(** * Sigma-point generators of [filterpy/kalman/sigma_points.py]

    A shallow embedding of the four generator classes
    [MerweScaledSigmaPoints], [JulierSigmaPoints], [SimplexSigmaPoints] and
    [GeneralizedSigmaPoints], and the properties of their weights and points.

    Numbers.  The Python code computes on binary64 floats.  Every definition
    below is written once, over a type [F] with the operations the code uses
    (class [Num]), and is read at three instances:
    - [R], the real numbers: the exact arithmetic that the algebraic
      properties (moment reconstruction) are about;
    - [option R], the real numbers with undefined operations, where a
      division by zero or the square root of a negative number has no value;
    - [float], the kernel's binary64 numbers: the definitions then run, and a
      concrete call is evaluated with the rounding of the Python program.
    Properties that only depend on the control flow and on the shape of the
    data are proved for every [F].

    Python values.  A mean argument is [None], a scalar, a Python list or
    tuple, or a one-dimensional NumPy array; a covariance argument is a
    scalar or a two-dimensional array (a list of rows).  Exceptions are the
    constructors of [exn]; a call returns [Ok v] or [Raise e]. *)

From Stdlib Require Import Floats.PrimFloat Numbers.Cyclic.Int63.Uint63.
From Stdlib Require Import Reals Lra Lia ZArith.
From stdpp Require Import base list.

(** ** Exceptions and results *)

Inductive exn : Set :=
  | ValueError | IndexError | TypeError | ZeroDivisionError | OverflowError
  | AttributeError | LinAlgError | Warning.

Inductive res (A : Type) : Type :=
  | Ok (a : A)
  | Raise (e : exn).
Arguments Ok {A} a.
Arguments Raise {A} e.

#[export] Instance res_ret : MRet res := λ A a, Ok a.
#[export] Instance res_bind : MBind res :=
  λ A B f m, match m with Ok a => f a | Raise e => Raise e end.

Definition is_Raise {A} (r : res A) : Prop := ∃ e, r = Raise e.

(** ** The arithmetic of the program *)

Class Num (F : Type) := {
  f0 : F;                      (* the literal 0. *)
  f1 : F;                      (* the literal 1. *)
  fhalf : F;                   (* the literal .5 *)
  fnat : nat → F;              (* an int used in a float expression *)
  fadd : F → F → F;
  fsub : F → F → F;
  fmul : F → F → F;
  fdiv : F → F → F;
  fopp : F → F;
  fsqrt : F → F;               (* np.sqrt on one number *)
  feqb : F → F → bool;         (* == *)
  fltb : F → F → bool;         (* < *)
  fpow2 : F → res F;           (* x**2 on a Python float: the platform's pow,
                                  [OverflowError] when it is out of range *)
}.

Declare Scope num_scope.
Delimit Scope num_scope with num.
Notation "a + b" := (fadd a b) : num_scope.
Notation "a - b" := (fsub a b) : num_scope.
Notation "a * b" := (fmul a b) : num_scope.
Notation "a / b" := (fdiv a b) : num_scope.
Notation "- a" := (fopp a) : num_scope.

Definition Reqb (a b : R) : bool := if Req_dec_T a b then true else false.
Definition Rltb (a b : R) : bool := if Rlt_dec a b then true else false.

#[export] Instance Num_R : Num R := {|
  f0 := 0%R; f1 := 1%R; fhalf := (/ 2)%R; fnat := INR;
  fadd := Rplus; fsub := Rminus; fmul := Rmult; fdiv := Rdiv; fopp := Ropp;
  fsqrt := R_sqrt.sqrt; feqb := Reqb; fltb := Rltb;
  fpow2 := λ x, Ok (x * x)%R |}.

(** On binary64 numbers [x**2] is read as the correctly rounded square, which
    C's [pow] returns whenever the square is a binary64 number; Python raises
    [OverflowError] when the power of a finite number is infinite. *)
Definition float_pow2 (x : float) : res float :=
  let y := PrimFloat.mul x x in
  if PrimFloat.is_infinity y && negb (PrimFloat.is_infinity x)
  then Raise OverflowError else Ok y.

#[export] Instance Num_float : Num float := {|
  f0 := 0%float; f1 := 1%float; fhalf := 0.5%float;
  fnat := λ n, PrimFloat.of_uint63 (Uint63.of_Z (Z.of_nat n));
  fadd := PrimFloat.add; fsub := PrimFloat.sub; fmul := PrimFloat.mul;
  fdiv := PrimFloat.div; fopp := PrimFloat.opp; fsqrt := PrimFloat.sqrt;
  feqb := PrimFloat.eqb; fltb := PrimFloat.ltb; fpow2 := float_pow2 |}.

(** Exact arithmetic in which an operation can be undefined: a number is a
    real, or has no value ([None]).  A division by zero and the square root
    of a negative number have no value; an operation on an operand without
    a value has none; a comparison with one is false. *)
#[export] Instance Num_exact : Num (option R) := {|
  f0 := Some 0%R; f1 := Some 1%R; fhalf := Some (/ 2)%R;
  fnat := λ n, Some (INR n);
  fadd := λ a b, x ← a; y ← b; Some (x + y)%R;
  fsub := λ a b, x ← a; y ← b; Some (x - y)%R;
  fmul := λ a b, x ← a; y ← b; Some (x * y)%R;
  fdiv := λ a b, x ← a; y ← b; if Reqb y 0 then None else Some (x / y)%R;
  fopp := λ a, x ← a; Some (- x)%R;
  fsqrt := λ a, x ← a; if Rltb x 0 then None else Some (R_sqrt.sqrt x);
  feqb := λ a b, match a, b with
                 | Some x, Some y => Reqb x y
                 | _, _ => false
                 end;
  fltb := λ a b, match a, b with
                 | Some x, Some y => Rltb x y
                 | _, _ => false
                 end;
  fpow2 := λ a, Ok (x ← a; Some (x * x)%R) |}.

(** ** Python and NumPy values *)

Section values.
Context {F : Type} `{Num F}.

(** A mean argument ([x]). *)
Inductive pyvalue : Type :=
  | PyNone
  | PyScalar (v : F)
  | PyList (l : list F)
  | PyTuple (l : list F)
  | NdArray (l : list F).

(** A covariance argument ([P]): a scalar, or a two-dimensional array given
    by its rows. *)
Inductive pycov : Type :=
  | CovScalar (p : F)
  | CovMatrix (m : list (list F)).

(** [np.size(x)] *)
Definition np_size (x : pyvalue) : nat :=
  match x with
  | PyNone | PyScalar _ => 1
  | PyList l | PyTuple l | NdArray l => length l
  end.

(** A NumPy array, as opposed to a Python list or tuple. *)
Definition is_ndarray (x : pyvalue) : Prop :=
  match x with
  | NdArray _ => True
  | _ => False
  end.

(** [if np.isscalar(x): x = np.asarray([x])] *)
Definition asarray_if_scalar (x : pyvalue) : pyvalue :=
  match x with
  | PyScalar v => NdArray [v]
  | _ => x
  end.

(** The numbers of a sequence used as an operand of array arithmetic or
    assigned to a row; [None] is no such operand. *)
Definition items (x : pyvalue) : res (list F) :=
  match x with
  | PyNone => Raise TypeError
  | PyScalar v => Ok [v]
  | PyList l | PyTuple l | NdArray l => Ok l
  end.

(** [np.eye(n)] and [np.zeros((r, c))] *)
Definition eye (n : nat) : list (list F) :=
  map (λ i, map (λ j, if decide (i = j) then f1 else f0) (seq 0 n)) (seq 0 n).
Definition zeros (r c : nat) : list (list F) := replicate r (replicate c f0).

(** [if np.isscalar(P): P = np.eye(n)*P else: P = np.atleast_2d(P)] *)
Definition as_matrix (n : nat) (P : pycov) : list (list F) :=
  match P with
  | CovScalar p => map (map (λ e, e * p)%num) (eye n)
  | CovMatrix m => m
  end.

(** [c * M], [c * v] and [-v] for a scalar [c]. *)
Definition mscale (c : F) (m : list (list F)) : list (list F) :=
  map (map (fmul c)) m.
Definition vscale (c : F) (v : list F) : list F := map (fmul c) v.
Definition vneg (v : list F) : list F := map fopp v.

(** An elementwise operation on two one-dimensional arrays, with NumPy's
    broadcasting: equal lengths, or one operand of length one. *)
Definition broadcast {C} (op : F → F → C) (a b : list F) : res (list C) :=
  if decide (length a = length b) then Ok (zip_with op a b)
  else match a, b with
       | [a0], _ => Ok (map (op a0) b)
       | _, [b0] => Ok (map (λ v, op v b0) a)
       | _, _ => Raise ValueError
       end.

(** [np.subtract] on one-dimensional operands, the default [subtract]. *)
Definition np_subtract (a b : list F) : res (list F) := broadcast fsub a b.

(** [l[i]] for an index in range. *)
Definition getitem {A} (l : list A) (i : nat) : res A :=
  match l !! i with
  | Some a => Ok a
  | None => Raise IndexError
  end.

(** [m[i] = v]: the row is replaced; a one-element [v] is broadcast. *)
Definition set_row (i : nat) (v : list F) (m : list (list F))
  : res (list (list F)) :=
  match m !! i with
  | None => Raise IndexError
  | Some r =>
      if decide (length v = length r) then Ok (<[i := v]> m)
      else match v with
           | [v0] => Ok (<[i := replicate (length r) v0]> m)
           | _ => Raise ValueError
           end
  end.
(** ** The reconciler *)

(** C9: a sweep at instant now sets the status to Paid on every Active
    stream with now >= end, whatever it has claimed, changes no other field
    and no other stream, and a second sweep at the same instant changes
    nothing. *)
Theorem updateStatuses_sweep now streams :
  List.length (updateStatuses now streams) = List.length streams
  /\ (forall n s, nth_error streams n = Some s ->
        exists s',
          nth_error (updateStatuses now streams) n = Some s'
          /\ (status s = Active /\ end_ s <= now ->
                status s' = Paid /\ s' = set_status s Paid)
          /\ (~ (status s = Active /\ end_ s <= now) -> s' = s))
  /\ updateStatuses now (updateStatuses now streams)
     = updateStatuses now streams.
Proof.
  split; [apply length_updateStatuses|]. split.
  - intros n s Hn. exists (sweep now s).
    rewrite nth_updateStatuses, Hn. split; [reflexivity|].
    unfold sweep. split.
    + intros [Hs He]. rewrite Hs. simpl.
      apply Z.leb_le in He. rewrite He. auto.
    + intros Hno. destruct (_ && _) eqn:E; [|reflexivity].
      apply andb_true_iff in E as [E1 E2].
      apply Status_eqb_eq in E1. apply Z.leb_le in E2. tauto.
  - induction streams as [|s rest IH]; simpl; [reflexivity|].
    rewrite IH. f_equal. unfold sweep.
    destruct (Status_eqb (status s) Active && (end_ s <=? now)) eqn:E;
      simpl; [reflexivity|].
    now rewrite E.
Qed.

Lemma updateStatuses_sweep_witness :
  updateStatuses 100000 scenario = swept
  /\ updateStatuses 100000 swept = swept.
Proof.
  destruct (updateStatuses_sweep 100000 scenario) as (_ & _ & Hidem).
  split; [reflexivity|exact Hidem].
Defined.

(** ** Failures of cancel *)

(** C4 (as stated, fails): cancel fails with Unauthorized when the caller is
    not the sender.  [cancelStream] takes the id alone: a caller who is not
    the stream's sender, for whom the specification's cancel fails with
    Unauthorized, cancels the scenario stream at 30 seconds all the same. *)
Lemma cancel_needs_no_authority :
  Spec.cancel_failure 7 "mallory" scenario = Some Spec.Unauthorized
  /\ cancelStream 7 30000 30000 scenario
     = ([mkStream 7 "You (Local)" "bob" 100 1 0 100000 (Some 30000) 0
                  Cancelled 0],
        Some (StreamCancelled 70))
  /\ fst (cancelStream 7 30000 30000 scenario) <> scenario.
Proof. repeat split. discriminate. Qed.

(** C4 (amended): cancel on an unknown id returns without an alert and
    changes nothing; cancel on a stream that is not Active alerts
    "Not active" and changes nothing; on an Active stream it succeeds for
    whoever calls it; and the alert alone tells the three outcomes apart. *)
Theorem cancelStream_failures i now now_render streams :
  (find_stream i streams = None ->
     cancelStream i now now_render streams = (streams, None))
  /\ (forall s, find_stream i streams = Some s -> status s <> Active ->
        cancelStream i now now_render streams = (streams, Some NotActive))
  /\ (snd (cancelStream i now now_render streams) = None
      <-> find_stream i streams = None)
  /\ (snd (cancelStream i now now_render streams) = Some NotActive
      <-> exists s, find_stream i streams = Some s /\ status s <> Active)
  /\ ((exists returned, snd (cancelStream i now now_render streams)
                        = Some (StreamCancelled returned))
      <-> exists s, find_stream i streams = Some s /\ status s = Active).
Proof.
  unfold cancelStream.
  destruct (find_stream i streams) as [s|] eqn:Hf;
    [destruct (status s) eqn:Hs; simpl|];
    repeat split; intros;
    repeat match goal with
      | H : exists _, _ |- _ => destruct H
      | H : _ /\ _ |- _ => destruct H
      | H : Some _ = Some _ |- _ => injection H as H; subst
      end;
    try discriminate; try congruence; eauto.
  all: exists s; split; congruence.
Qed.

Lemma cancelStream_failures_witness :
  cancelStream 8 30000 30000 swept = (swept, None)
  /\ cancelStream 7 100000 100000 swept = (swept, Some NotActive).
Proof.
  destruct (cancelStream_failures 8 30000 30000 swept) as (Hnone & _).
  destruct (cancelStream_failures 7 100000 100000 swept) as (_ & Hna & _).
  split.
  - apply Hnone. reflexivity.
  - apply (Hna (mkStream 7 "You (Local)" "bob" 100 1 0 100000 None 0 Paid 0)).
    + reflexivity.
    + discriminate.
Defined.

(** ** Paid streams *)




(** ** The cancellation instant *)

(** C6 (as stated, fails): cancelledAt >= start.  [cancelStream] records the
    instant of the call whatever the window: the stream that starts at
    instant 1000 and is cancelled at instant 500 keeps cancelledAt = 500. *)
Lemma cancelledAt_before_start :
  reachable cancelled_early
  /\ exists s,
       nth_error cancelled_early 0 = Some s
       /\ cancelledAt s = Some 500
       /\ start s = 1000
       /\ ~ 500 >= 1000.
Proof.
  split; [eexists; reflexivity|]. eexists. repeat split. lia.
Qed.

(** C6 (amended): in every store the operations can build, a cancelledAt
    that is set is the same after every later sequence of operations. *)
Theorem cancelledAt_is_final streams later n s c :
  reachable streams ->
  nth_error streams n = Some s -> cancelledAt s = Some c ->
  exists s',
    nth_error (run later streams) n = Some s' /\ cancelledAt s' = Some c.
Proof.
  intros Hr Hn Hc.
  assert (status s <> Active) as Hna.
  { pose proof (reachable_well_formed _ Hr) as Hwf.
    rewrite Forall_forall in Hwf.
    intros Ha. apply nth_error_In in Hn.
    specialize (Hwf s Hn Ha). congruence. }
  destruct (run_evolves later streams n s Hn) as (s' & Hn' & E).
  exists s'. split; [exact Hn'|].
  rewrite (ev_cancelledAt _ _ _ E Hna). exact Hc.
Qed.

Lemma cancelledAt_is_final_witness :
  exists s',
    nth_error (run [Claim 7 "bob" 1500 1500 1500; Cancel 7 1600 1600;
                    Reconcile 3000] cancelled_early) 0 = Some s'
    /\ cancelledAt s' = Some 500.
Proof.
  apply (cancelledAt_is_final cancelled_early _ 0
           (mkStream 7 "You (Local)" "bob" 1 1 1000 2000 (Some 500) 0 Paid 0)
           500).
  - exists [Create 7 0 "bob" 1000 2000 (Some 1%float); Cancel 7 500 500].
    reflexivity.
  - reflexivity.
  - reflexivity.
Defined.

(** ** Creation *)

(** C8 (as stated, fails): create fails with InvalidStreamParameters when
    total <= 0 or end <= start.  [createStreamObject] builds an Active stream
    from a total of -5 (at the fixed rate of 1 per minute) and from a window
    that ends a minute before it starts (over a duration of 1 second), where
    the specification's create fails. *)
Lemma create_accepts_invalid_parameters :
  Spec.create 7 0 "You (Local)" "bob" (-5) 0 60000
  = inl Spec.InvalidStreamParameters
  /\ createStreamObject 7 0 "bob" 0 60000 (Some (-5)%float)
     = mkStream 7 "You (Local)" "bob" 1 (1 / 60) 0 60000 None 0 Active 0
  /\ Spec.create 7 0 "You (Local)" "bob" 5 60000 0
     = inl Spec.InvalidStreamParameters
  /\ createStreamObject 7 0 "bob" 60000 0 (Some 5%float)
     = mkStream 7 "You (Local)" "bob" 5 5 60000 0 None 0 Active 0
  /\ Spec.create 7 0 "You (Local)" "bob" 5 60000 0
     <> inr (createStreamObject 7 0 "bob" 60000 0 (Some 5%float)).
Proof. repeat split. discriminate. Qed.

(** C8 (amended): [createStreamObject] never fails.  It always produces an
    Active stream with claimed 0 and no cancelledAt over the window given;
    with a total above 0 the total is kept and rate = total / seconds, the
    duration in seconds clamped to a minimum of 1, which is the stream the
    specification's create produces when also start < end; with no total, or
    one not above 0, total is 1 per minute of the duration and rate is 1/60
    per second. *)
Theorem createStreamObject_total uid created who st en totalAda :
  let s := createStreamObject uid created who st en totalAda in
  let seconds := JS.max 1 (JS.of_Z (en - st) / 1000)%float in
  status s = Active /\ claimed s = 0%float /\ cancelledAt s = None
  /\ id s = uid /\ recipient s = who /\ start s = st /\ end_ s = en
  /\ (forall t, totalAda = Some t -> (0 <? t)%float = true ->
        total s = t /\ rate s = (t / seconds)%float
        /\ (st < en ->
            Spec.create uid created "You (Local)" who t st en = inr s))
  /\ (totalAda = None
      \/ (exists t, totalAda = Some t /\ (0 <? t)%float = false) ->
        total s = (FIXED_PER_MINUTE * (seconds / 60))%float
        /\ rate s = (FIXED_PER_MINUTE / 60)%float).
Proof.
  cbv zeta. do 7 (split; [reflexivity|]). split.
  - intros t -> Ht. unfold createStreamObject, JS.gtb. simpl. rewrite Ht.
    do 2 (split; [reflexivity|]).
    intros Hlt. unfold Spec.create.
    rewrite (positive_not_le_zero t Ht). apply Z.leb_gt in Hlt.
    now rewrite Hlt.
  - unfold createStreamObject, JS.gtb.
    intros [-> | (t & -> & Ht)]; simpl; [|rewrite Ht]; split; reflexivity.
Qed.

☆ ☆ ☆ ☆

Work request:
Word for word, restate the lines of the listing above starting at the line with "[destruct (status s) eqn:Hs; simpl|];" and ending at the line with "that is set", and nothing outside them.

Your solution:
    [destruct (status s) eqn:Hs; simpl|];
    repeat split; intros;
    repeat match goal with
      | H : exists _, _ |- _ => destruct H
      | H : _ /\ _ |- _ => destruct H
      | H : Some _ = Some _ |- _ => injection H as H; subst
      end;
    try discriminate; try congruence; eauto.
  all: exists s; split; congruence.
Qed.

Lemma cancelStream_failures_witness :
  cancelStream 8 30000 30000 swept = (swept, None)
  /\ cancelStream 7 100000 100000 swept = (swept, Some NotActive).
Proof.
  destruct (cancelStream_failures 8 30000 30000 swept) as (Hnone & _).
  destruct (cancelStream_failures 7 100000 100000 swept) as (_ & Hna & _).
  split.
  - apply Hnone. reflexivity.
  - apply (Hna (mkStream 7 "You (Local)" "bob" 100 1 0 100000 None 0 Paid 0)).
    + reflexivity.
    + discriminate.
Defined.

(** ** Paid streams *)




(** ** The cancellation instant *)

(** C6 (as stated, fails): cancelledAt >= start.  [cancelStream] records the
    instant of the call whatever the window: the stream that starts at
    instant 1000 and is cancelled at instant 500 keeps cancelledAt = 500. *)
Lemma cancelledAt_before_start :
  reachable cancelled_early
  /\ exists s,
       nth_error cancelled_early 0 = Some s
       /\ cancelledAt s = Some 500
       /\ start s = 1000
       /\ ~ 500 >= 1000.
Proof.
  split; [eexists; reflexivity|]. eexists. repeat split. lia.
Qed.

(** C6 (amended): in every store the operations can build, a cancelledAt
    that is set is the same after every later sequence of operations. *)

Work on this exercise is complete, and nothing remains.